What Needs to Happen to Harness Lists: Manufacturers, retailers and now, even applications and service providers have approached most application development from their own perspective.  “How do I keep the loyalty of my customer, or …how do I earn the loyalty of her customer?”   In reality loyalty can only be given, and only by the consumer.  

Back in January of this year I wrote:

Mobile adds yet another dimension to the multi-store, multi channel choice game that is developing for consumers.  Electronic coupons, online ordering for a variety of delivery options (online, via mail, store pickup), shopping comparison tools and the like.  All of these developments seem aimed directly at the heart of shopper’s loyalty to any specific retailers, particularly for oft-purchased items.  These applications fly in the face of what retailers had hoped to achieve.  They had hoped to convince shoppers to go to one place to buy everything.

In reality, at least for oft purchased, items consumers want the same thing. 

In our view: Customer needs drivers fall into a hierarchy that is definable with a finite number of common variables, but with infinite time and intensity variation.  Some of these are:

1.    Convenience -What I want, when I want/need it.  

2.    At a price I am willing to pay,

3.    Don’t make me work hard to get it. 

4.    Occasionally surprise and delight me with relevance. 

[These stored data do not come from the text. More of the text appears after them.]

(* ===== verification/Item.v ===== *)
(** * The item model (internal/item/model.go)

    The [Item] entity, the client-controlled fields of a create, the list
    parameters and pages, and the two validators. *)
From S2P Require Import Prelude GoText GoTime Errors.

(** ** UUIDs *)

(** [uuid.UUID] is a 16-byte array. *)
Abbreviation uuid := (array 16).
Definition uuid_nil : uuid := zero_array 16.

Definition uuid_byte (u : uuid) (i : nat) : Z := bz (nth i (arr_bytes u) (zb 0)).

(** [id.Version()] and [id.Variant()] of google/uuid, for the RFC 4122 variant. *)
Definition uuid_version (u : uuid) : Z := Z.shiftr (uuid_byte u 6) 4.
Definition uuid_is_rfc4122 (u : uuid) : bool := Z.land (uuid_byte u 8) 0xc0 =? 0x80.

(** ** Constants and data *)

Definition DefaultPageSize : Z := 20.
Definition MaxPageSize : Z := 100.
Definition MinNameLength : Z := 1.
Definition MaxNameLength : Z := 120.
Definition MaxDescriptionLength : Z := 2000.

Record Item := mkItem {
  ID : uuid;
  Name : bytes;
  Description : bytes;
  CreatedAt : time;
}.
#[global] Instance Item_eq_dec : EqDecision Item.
Proof. solve_decision. Defined.

Record CreateInput := mkCreateInput { in_name : bytes; in_description : bytes }.
#[global] Instance CreateInput_eq_dec : EqDecision CreateInput.
Proof. solve_decision. Defined.

Record ListParams := mkListParams { lp_limit : Z; lp_offset : Z }.

Record Page := mkPage {
  pg_items : list Item;
  pg_limit : Z;
  pg_offset : Z;
  pg_has_more : bool;
  pg_next_cursor : bytes;
}.

(** ** Validation *)

Definition ValidateCreateInput (input : CreateInput) : result CreateInput :=
  let name := TrimSpace (in_name input) in
  let description := TrimSpace (in_description input) in
  if negb (ValidString name) then
    Err (ValidationError &"name" &"must be valid UTF-8")
  else
    let nameLength := RuneCountInString name in
    if nameLength <? MinNameLength then Err (ValidationError &"name" &"is required")
    else if MaxNameLength <? nameLength then
      Err (ValidationError &"name" &"must contain at most 120 Unicode characters")
    else if negb (ValidString description) then
      Err (ValidationError &"description" &"must be valid UTF-8")
    else if MaxDescriptionLength <? RuneCountInString description then
      Err (ValidationError &"description" &"must contain at most 2000 Unicode characters")
    else Ok (mkCreateInput name description).

Definition NormalizeListParams (params : ListParams) : result ListParams :=
  let limit := if lp_limit params =? 0 then DefaultPageSize else lp_limit params in
  if limit <? 0 then Err (ValidationError &"limit" &"must be zero or positive")
  else if MaxPageSize <? limit then Err (ValidationError &"limit" &"must be at most 100")
  else if lp_offset params <? 0 then Err (ValidationError &"offset" &"must be zero or positive")
  else Ok (mkListParams limit (lp_offset params)).

(** What a stored name and description look like. *)
Definition canonical_input (c : CreateInput) : Prop :=
  TrimSpace (in_name c) = in_name c
  /\ TrimSpace (in_description c) = in_description c
  /\ ValidString (in_name c) = true
  /\ ValidString (in_description c) = true
  /\ MinNameLength <= RuneCountInString (in_name c) <= MaxNameLength
  /\ RuneCountInString (in_description c) <= MaxDescriptionLength.

(** ** Lemmas *)

Lemma ValidateCreateInput_Ok input c :
  ValidateCreateInput input = Ok c ->
  c = mkCreateInput (TrimSpace (in_name input)) (TrimSpace (in_description input))
  /\ canonical_input c.
Proof.
  unfold ValidateCreateInput. repeat (case_match; simplify_eq); intros [= <-]; bool_simpl.
  split; [done|]. unfold canonical_input; simpl. rewrite !TrimSpace_idemp. auto with lia.
Qed.

Lemma ValidateCreateInput_canonical c :
  canonical_input c -> ValidateCreateInput c = Ok c.
Proof.
  destruct c as [n d]. intros (Hn & Hd & Vn & Vd & Ln & Ld); simpl in *.
  unfold ValidateCreateInput; simpl. rewrite Hn, Hd, Vn, Vd. simpl.
  by rewrite !(proj2 (Z.ltb_ge _ _)) by lia.
Qed.

Lemma ValidateCreateInput_err_is input e :
  ValidateCreateInput input = Err e -> Is e ErrInvalidInput = true.
Proof.
  unfold ValidateCreateInput. repeat (case_match; simplify_eq); intros [= <-]; done.
Qed.

Lemma NormalizeListParams_Ok p q :
  NormalizeListParams p = Ok q ->
  1 <= lp_limit q <= MaxPageSize /\ 0 <= lp_offset q /\ lp_offset q = lp_offset p
  /\ (lp_limit p = 0 -> lp_limit q = DefaultPageSize)
  /\ (lp_limit p <> 0 -> lp_limit q = lp_limit p).
Proof.
  unfold NormalizeListParams, DefaultPageSize, MaxPageSize.
  repeat (case_match; simplify_eq); intros [= <-]; bool_simpl; simpl; lia.
Qed.

Lemma NormalizeListParams_ok l o :
  0 < l <= MaxPageSize -> 0 <= o ->
  NormalizeListParams (mkListParams l o) = Ok (mkListParams l o).
Proof.
  intros Hl Ho. unfold NormalizeListParams. cbn [lp_limit lp_offset].
  rewrite (proj2 (Z.eqb_neq _ _)) by lia.
  by rewrite !(proj2 (Z.ltb_ge _ _)) by lia.
Qed.

(** ** Properties *)

(** Creating an item stores exactly the trimmed name and description, and it
    is accepted if and only if the trimmed name is valid UTF-8 of 1 to 120
    characters and the trimmed description valid UTF-8 of at most 2000. *)
Theorem ValidateCreateInput_spec input c :
  ValidateCreateInput input = Ok c <->
  c = mkCreateInput (TrimSpace (in_name input)) (TrimSpace (in_description input))
  /\ canonical_input c.
Proof.
  split; [apply ValidateCreateInput_Ok|].
  intros [-> H]. apply ValidateCreateInput_canonical in H.
  unfold ValidateCreateInput in *. simpl in *. by rewrite !TrimSpace_idemp in H.
Qed.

5.    Anticipate my wants and needs

6.    And . . .  don’t do anything that will make me go or look elsewhere.

 

We believe, structured appropriately these new technologies can be bundled into a shopper specific list.  This would help the shopper achieve a new level of satisfaction with the entity which is devoted to meeting these needs for each consumer.    We call the vision around this development Shopper 5.0.  Done well, this list will produce more loyalty than anything ever built .

 

The Companies who Might Drive Building and Operating THE LIST:

·         Amazon

·         eBay

·         Facebook

·         Google

·         Visa

·         Catalina

·         Walmart

·         Tesco

·         2- 3 regional players

I think more than one but fewer than a half dozen players.  It will take much more than the shoppers list.  The guys who don’t have stores will form a variety of relationships with a group of retailers-suppliers that will serve as a physical touch point.  But, the list will be the critical element.

 

And it won’t be your grandmother’s grocery list.grandmaslist.jpg

One Response to “Making a List, Checking It Twice!”

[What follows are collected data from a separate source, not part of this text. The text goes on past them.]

(* ===== verification/Telemetry.v ===== *)
(** * Tracing (pkg/telemetry/telemetry.go)

    The configuration of the tracing provider and its life cycle. The OpenTelemetry
    SDK is a record of operations over a store [S]; its resources, exporters and
    tracer providers are handles. [float_text] is how [%v] prints a float. *)
From S2P Require Import Prelude GoText GoFloat GoUnicode GoUrl GoParseUrl Errors World.

Definition DefaultServiceName : bytes := &"unknown_service".
Definition defaultTracePath : bytes := &"/v1/traces".
Definition maxServiceNameBytes : Z := 128.
Definition maxEnvironmentBytes : Z := 128.
Definition maxEndpointBytes : Z := 2048.

(** This package's own [ErrNilContext]. *)
Definition ErrNilContext : error := Opaque &"telemetry: context must not be nil".

Record Config := mkConfig {
  Endpoint : bytes;
  Insecure : bool;
  ServiceName : bytes;
  Environment : bytes;
  SampleRatio : float64;
}.

Record normalizedConfig := mkNormalized {
  serviceName : bytes;
  environment : bytes;
  sampleRatio : float64;
  endpointURL : bytes;
}.

Definition failure {A} (text : bytes) : result A := Err (errorf text []).
Definition too_long (s : bytes) (limit : Z) : bool := limit <? Z.of_nat (length s).

Definition validateText (label value : bytes) : result unit :=
  if negb (ValidString value) || has_rune is_control value
  then Err (errorf &"telemetry: %s contains invalid control or UTF-8 data" [label])
  else Ok tt.

Section Normalize.
Context {U : Unicode} (float_text : float64 -> bytes).

(** The URL of an endpoint, its scheme settled. *)
Definition parse_endpoint (raw : bytes) (insecure : bool) : result url :=
  if contains raw &"://" then
    match Parse raw with
    | None => failure &"telemetry: invalid OTLP endpoint"
    | Some endpoint =>
      let scheme := ToLower (u_scheme endpoint) in
      let http := bool_decide (scheme = &"http") in
      if negb http && negb (bool_decide (scheme = &"https"))
      then Err (errorf &"telemetry: OTLP endpoint scheme must be http or https (got %q)" [u_scheme endpoint])
      else if negb (Bool.eqb http insecure) then failure &"telemetry: endpoint scheme and insecure flag disagree"
      else Ok (set_scheme endpoint scheme)
    end
  else
    match Parse (&"https://" ++ raw) with
    | None => failure &"telemetry: invalid OTLP endpoint"
    | Some endpoint => Ok (if insecure then set_scheme endpoint &"http" else endpoint)
    end.

Definition bad_endpoint (u : url) : bool :=
  bool_decide (u_host u = []) || bool_decide (u_hostname u = []) || u_user u || u_forceQuery u
  || negb (bool_decide (u_rawQuery u = [])) || negb (bool_decide (u_fragment u = []))
  || negb (bool_decide (u_opaque u = [])).

Definition bad_port (port : bytes) : bool :=
  match Atoi port with Some n => (n <? 1) || (65535 <? n) | None => true end.

Definition normalizeEndpoint (raw : bytes) (insecure : bool) : result bytes :=
  let raw := TrimSpace raw in
  if too_long raw maxEndpointBytes
  then Err (errorf &"telemetry: OTLP endpoint must be at most %d bytes" [Itoa maxEndpointBytes])
  else if bool_decide (raw = []) then Ok []
  else if has_rune is_space raw then failure &"telemetry: OTLP endpoint must not contain whitespace"
  else
    rbind (parse_endpoint raw insecure) (fun endpoint =>
      if bad_endpoint endpoint then failure &"telemetry: invalid OTLP endpoint"
      else if negb (bool_decide (u_port endpoint = [])) && bad_port (u_port endpoint)
      then Err (errorf &"telemetry: invalid OTLP endpoint port %q" [u_port endpoint])
      else
        let endpoint :=
          if bool_decide (u_path endpoint = []) || bool_decide (u_path endpoint = &"/")
          then set_path endpoint defaultTracePath else endpoint in
        if negb (has_prefix (u_path endpoint) &"/") then failure &"telemetry: invalid OTLP endpoint path"
        else Ok (hierarchical_String endpoint)).

Definition normalizeConfig (cfg : Config) : result normalizedConfig :=
  let serviceName := TrimSpace (ServiceName cfg) in
  let serviceName := if bool_decide (serviceName = []) then DefaultServiceName else serviceName in
  rbind (validateText &"service name" serviceName) (fun _ =>
    if too_long serviceName maxServiceNameBytes
    then Err (errorf &"telemetry: service name must be at most %d bytes" [Itoa maxServiceNameBytes])
    else
      let environment := TrimSpace (Environment cfg) in
      rbind (validateText &"environment" environment) (fun _ =>
        if too_long environment maxEnvironmentBytes
        then Err (errorf &"telemetry: environment must be at most %d bytes" [Itoa maxEnvironmentBytes])
        else
          let ratio := SampleRatio cfg in
          if IsNaN ratio || IsInf ratio || flt ratio f_zero || flt (of_int 1) ratio
          then Err (errorf &"telemetry: sample ratio must be between 0 and 1 (got %v)" [float_text (SampleRatio cfg)])
          else
            rbind (normalizeEndpoint (Endpoint cfg) (Insecure cfg)) (fun endpointURL =>
              Ok (mkNormalized serviceName environment ratio endpointURL)))).

Definition Validate (c : Config) : result unit := rbind (normalizeConfig c) (fun _ => Ok tt).
End Normalize.

(** ** The provider *)

(** [sdk_resource] is [resource.New] with the attributes; [sdk_provider] is
    [NewTracerProvider] with the resource, the ratio of the parent-based sampler and
    the batched exporter, if any. *)
Record SDK (S : Type) := mkSDK {
  sdk_resource : list (bytes * bytes) -> M S Z;
  sdk_provider : Z -> float64 -> option Z -> M S Z;
  sdk_flush : Z -> option context -> M S unit;
  sdk_shutdown : Z -> option context -> M S unit;
}.
Arguments sdk_resource {S} _ _.
Arguments sdk_provider {S} _ _ _ _.
Arguments sdk_flush {S} _ _ _.
Arguments sdk_shutdown {S} _ _ _.

(** [tp_shutdown] is the once and the error it keeps: [None] before the first call. *)
Record Provider := mkProvider {
  tp_provider : option Z;
  tp_resource : option Z;
  tp_exporterEnabled : bool;
  tp_shutdown : option (result unit);
}.

Section Provider.
Context {U : Unicode} (float_text : float64 -> bytes) {S : Type} (sdk : SDK S).

(** [exporterFactory]: a nil exporter is [None]. *)
Definition exporterFactory : Type := option context -> bytes -> M S (option Z).

(** A failing call, its error wrapped. *)
Definition wrapping {A} (pre : bytes) (m : M S A) : M S A :=
  outcome <-- attempt m;;
  match outcome with Ok a => ret a | Err err => fail (Wrapf pre err []) end.

Definition newProvider (ctx : option context) (cfg : Config) (makeExporter : option exporterFactory) : M S Provider :=
  match ctx with
  | None => fail ErrNilContext
  | Some _ =>
    normalized <-- of_result (normalizeConfig float_text cfg);;
    let attrs := [(&"service.name", serviceName normalized)]
      ++ (if bool_decide (environment normalized = []) then []
          else [(&"deployment.environment.name", environment normalized)]) in
    res <-- wrapping &"telemetry: build resource: " (sdk_resource sdk attrs);;
    let enabled := negb (bool_decide (endpointURL normalized = [])) in
    batcher <--
      (if enabled then
         match makeExporter with
         | None => fail (Opaque &"telemetry: exporter factory must not be nil")
         | Some make =>
           exporter <-- wrapping &"telemetry: create OTLP/HTTP exporter: " (make ctx (endpointURL normalized));;
           match exporter with
           | None => fail (Opaque &"telemetry: exporter factory returned a nil exporter")
           | Some e => ret (Some e)
           end
         end
       else ret None);;
    provider <-- sdk_provider sdk res (sampleRatio normalized) batcher;;
    ret (mkProvider (Some provider) (Some res) enabled None)
  end.

(** [otlp] is [otlptracehttp.New] with an endpoint URL. *)
Definition newOTLPHTTPExporter (otlp : bytes -> M S (option Z)) : exporterFactory := fun _ url => otlp url.

Definition New (otlp : bytes -> M S (option Z)) (ctx : option context) (cfg : Config) : M S Provider :=
  newProvider ctx cfg (Some (newOTLPHTTPExporter otlp)).
Definition NewProvider := New.

(** A tracer comes from the provider; [None] is a no-op tracer. *)
Definition Tracer (p : option Provider) (name : bytes) : option (Z * bytes) :=
  provider ← (p ← p; tp_provider p); Some (provider, name).

Definition TracerProvider (p : option Provider) : option Z := p ← p; tp_provider p.
Definition Resource (p : option Provider) : option Z := p ← p; tp_resource p.
Definition ExporterEnabled (p : option Provider) : bool :=
  match p with Some p => tp_exporterEnabled p | None => false end.

Definition ForceFlush (p : option Provider) (ctx : option context) : M S unit :=
  match ctx with
  | None => fail ErrNilContext
  | Some _ =>
    match (p ← p; tp_provider p) with
    | None => ret tt
    | Some provider => sdk_flush sdk provider ctx
    end
  end.

Definition set_shutdown (p : Provider) (r : result unit) : Provider :=
  mkProvider (tp_provider p) (tp_resource p) (tp_exporterEnabled p) (Some r).

(** The provider after the call and what the call returns. *)
Definition Shutdown (p : option Provider) (ctx : option context) : M S (option Provider * result unit) :=
  match p with
  | None => ret (p, Ok tt)
  | Some q =>
    match tp_provider q, ctx with
    | None, _ => ret (p, Ok tt)
    | Some _, None => ret (p, Err ErrNilContext)
    | Some provider, Some _ =>
      match tp_shutdown q with
      | Some kept => ret (p, kept)
      | None =>
        outcome <-- attempt (sdk_shutdown sdk provider ctx);;
        ret (Some (set_shutdown q outcome), outcome)
      end
    end
  end.
End Provider.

  1. Shopping lists for grocery appeal to some shopper segments, but need to be kept in context of the shopping experience. Industry research identifies about 35% of shoppers are list builders, 35% plan for a couple of meals in advance, and 30% wing it in the aisle. ShoptoCook, Inc. provides shopping list technology for Retailer’s web sites, mobile applications, and for in-store interactive devices; based on daily usage data, shopping lists are not a viable stand alone solution. There are likely many reasons for limited demand to date for digital shopping lists, but for many shoppers, they simply don’t spend that much time planning. The failure of planning is neither good nor bad since the many brand products purchased are based on impulse in the aisle, and for many shoppers it is the spontaneous element of shopping that makes it fun!